What you should do: Your answer should be the number of lines in the listing that hold the string "properties", with no other words.

Source material:

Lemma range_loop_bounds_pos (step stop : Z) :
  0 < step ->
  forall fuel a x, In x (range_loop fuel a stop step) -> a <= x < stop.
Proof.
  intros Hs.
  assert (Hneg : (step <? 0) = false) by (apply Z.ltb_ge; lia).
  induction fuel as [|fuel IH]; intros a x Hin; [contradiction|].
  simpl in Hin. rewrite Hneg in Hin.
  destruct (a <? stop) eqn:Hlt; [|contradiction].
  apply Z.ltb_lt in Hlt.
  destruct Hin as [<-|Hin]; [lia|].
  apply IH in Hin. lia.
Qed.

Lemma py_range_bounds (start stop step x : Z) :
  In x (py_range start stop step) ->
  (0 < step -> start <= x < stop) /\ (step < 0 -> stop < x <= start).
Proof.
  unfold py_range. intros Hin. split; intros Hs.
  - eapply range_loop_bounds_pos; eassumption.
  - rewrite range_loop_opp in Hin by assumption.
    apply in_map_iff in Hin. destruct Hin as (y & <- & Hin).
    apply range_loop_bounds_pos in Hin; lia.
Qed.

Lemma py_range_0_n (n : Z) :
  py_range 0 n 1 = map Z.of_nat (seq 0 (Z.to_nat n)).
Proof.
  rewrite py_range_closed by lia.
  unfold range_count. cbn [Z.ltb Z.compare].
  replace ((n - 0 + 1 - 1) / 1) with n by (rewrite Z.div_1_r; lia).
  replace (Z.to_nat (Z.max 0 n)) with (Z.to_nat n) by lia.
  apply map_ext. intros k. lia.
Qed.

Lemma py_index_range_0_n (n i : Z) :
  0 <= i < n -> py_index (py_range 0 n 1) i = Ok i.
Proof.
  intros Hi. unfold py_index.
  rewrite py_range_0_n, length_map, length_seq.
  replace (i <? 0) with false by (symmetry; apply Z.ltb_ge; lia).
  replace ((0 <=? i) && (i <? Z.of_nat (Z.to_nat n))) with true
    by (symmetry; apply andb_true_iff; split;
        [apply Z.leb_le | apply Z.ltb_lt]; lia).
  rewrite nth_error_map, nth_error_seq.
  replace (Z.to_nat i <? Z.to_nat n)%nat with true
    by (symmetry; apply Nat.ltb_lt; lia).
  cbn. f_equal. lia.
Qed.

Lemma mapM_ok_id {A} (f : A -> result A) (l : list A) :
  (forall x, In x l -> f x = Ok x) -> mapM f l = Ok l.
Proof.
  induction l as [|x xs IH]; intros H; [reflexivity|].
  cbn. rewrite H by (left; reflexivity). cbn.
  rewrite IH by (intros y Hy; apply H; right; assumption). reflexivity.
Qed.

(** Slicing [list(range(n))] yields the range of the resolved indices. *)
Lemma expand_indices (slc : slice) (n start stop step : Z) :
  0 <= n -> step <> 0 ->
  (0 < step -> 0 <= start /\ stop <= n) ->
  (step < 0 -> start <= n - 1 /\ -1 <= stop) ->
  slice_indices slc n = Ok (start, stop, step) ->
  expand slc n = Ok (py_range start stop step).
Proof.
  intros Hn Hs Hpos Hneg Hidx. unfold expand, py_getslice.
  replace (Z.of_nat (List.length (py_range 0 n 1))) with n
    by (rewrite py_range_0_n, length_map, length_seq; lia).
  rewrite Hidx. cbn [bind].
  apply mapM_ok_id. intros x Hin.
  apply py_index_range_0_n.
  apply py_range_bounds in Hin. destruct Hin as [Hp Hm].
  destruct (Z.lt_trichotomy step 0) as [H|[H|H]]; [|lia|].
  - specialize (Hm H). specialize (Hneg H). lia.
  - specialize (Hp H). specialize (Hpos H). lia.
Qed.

...

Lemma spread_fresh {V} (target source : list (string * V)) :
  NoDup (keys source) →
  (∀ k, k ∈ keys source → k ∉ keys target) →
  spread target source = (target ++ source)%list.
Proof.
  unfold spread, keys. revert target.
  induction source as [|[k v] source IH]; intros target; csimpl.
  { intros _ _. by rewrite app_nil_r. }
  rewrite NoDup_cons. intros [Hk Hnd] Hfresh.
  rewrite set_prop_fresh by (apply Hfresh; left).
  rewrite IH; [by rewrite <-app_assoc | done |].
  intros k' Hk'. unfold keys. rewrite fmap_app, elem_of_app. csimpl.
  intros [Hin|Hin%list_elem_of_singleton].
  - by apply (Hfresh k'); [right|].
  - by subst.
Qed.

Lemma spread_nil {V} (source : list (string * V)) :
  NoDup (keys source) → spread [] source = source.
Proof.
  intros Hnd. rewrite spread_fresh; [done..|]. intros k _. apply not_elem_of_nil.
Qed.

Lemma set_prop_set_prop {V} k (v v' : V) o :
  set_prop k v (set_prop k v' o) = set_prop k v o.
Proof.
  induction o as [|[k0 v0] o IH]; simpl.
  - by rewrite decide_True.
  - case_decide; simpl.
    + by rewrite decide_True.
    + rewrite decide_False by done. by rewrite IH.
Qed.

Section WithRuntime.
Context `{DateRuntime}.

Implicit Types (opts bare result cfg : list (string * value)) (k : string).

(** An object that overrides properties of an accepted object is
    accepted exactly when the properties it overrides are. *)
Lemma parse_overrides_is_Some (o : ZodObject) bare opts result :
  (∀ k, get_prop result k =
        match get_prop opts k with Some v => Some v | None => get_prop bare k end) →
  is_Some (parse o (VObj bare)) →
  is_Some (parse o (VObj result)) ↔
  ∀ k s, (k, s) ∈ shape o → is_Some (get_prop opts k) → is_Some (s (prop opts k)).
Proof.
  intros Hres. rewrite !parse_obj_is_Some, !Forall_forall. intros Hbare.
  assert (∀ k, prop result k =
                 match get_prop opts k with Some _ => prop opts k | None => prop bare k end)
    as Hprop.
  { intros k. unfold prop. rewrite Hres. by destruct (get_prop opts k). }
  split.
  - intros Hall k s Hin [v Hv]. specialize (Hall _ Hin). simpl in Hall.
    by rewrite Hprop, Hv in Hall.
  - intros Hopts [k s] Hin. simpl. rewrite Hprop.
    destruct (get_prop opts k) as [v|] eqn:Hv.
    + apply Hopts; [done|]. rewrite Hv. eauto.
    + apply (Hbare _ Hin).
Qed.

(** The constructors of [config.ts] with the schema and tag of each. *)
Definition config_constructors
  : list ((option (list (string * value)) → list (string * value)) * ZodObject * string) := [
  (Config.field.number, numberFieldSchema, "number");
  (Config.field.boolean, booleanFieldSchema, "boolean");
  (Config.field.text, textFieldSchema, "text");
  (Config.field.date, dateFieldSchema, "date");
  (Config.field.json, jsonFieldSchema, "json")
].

Reply to the task: 2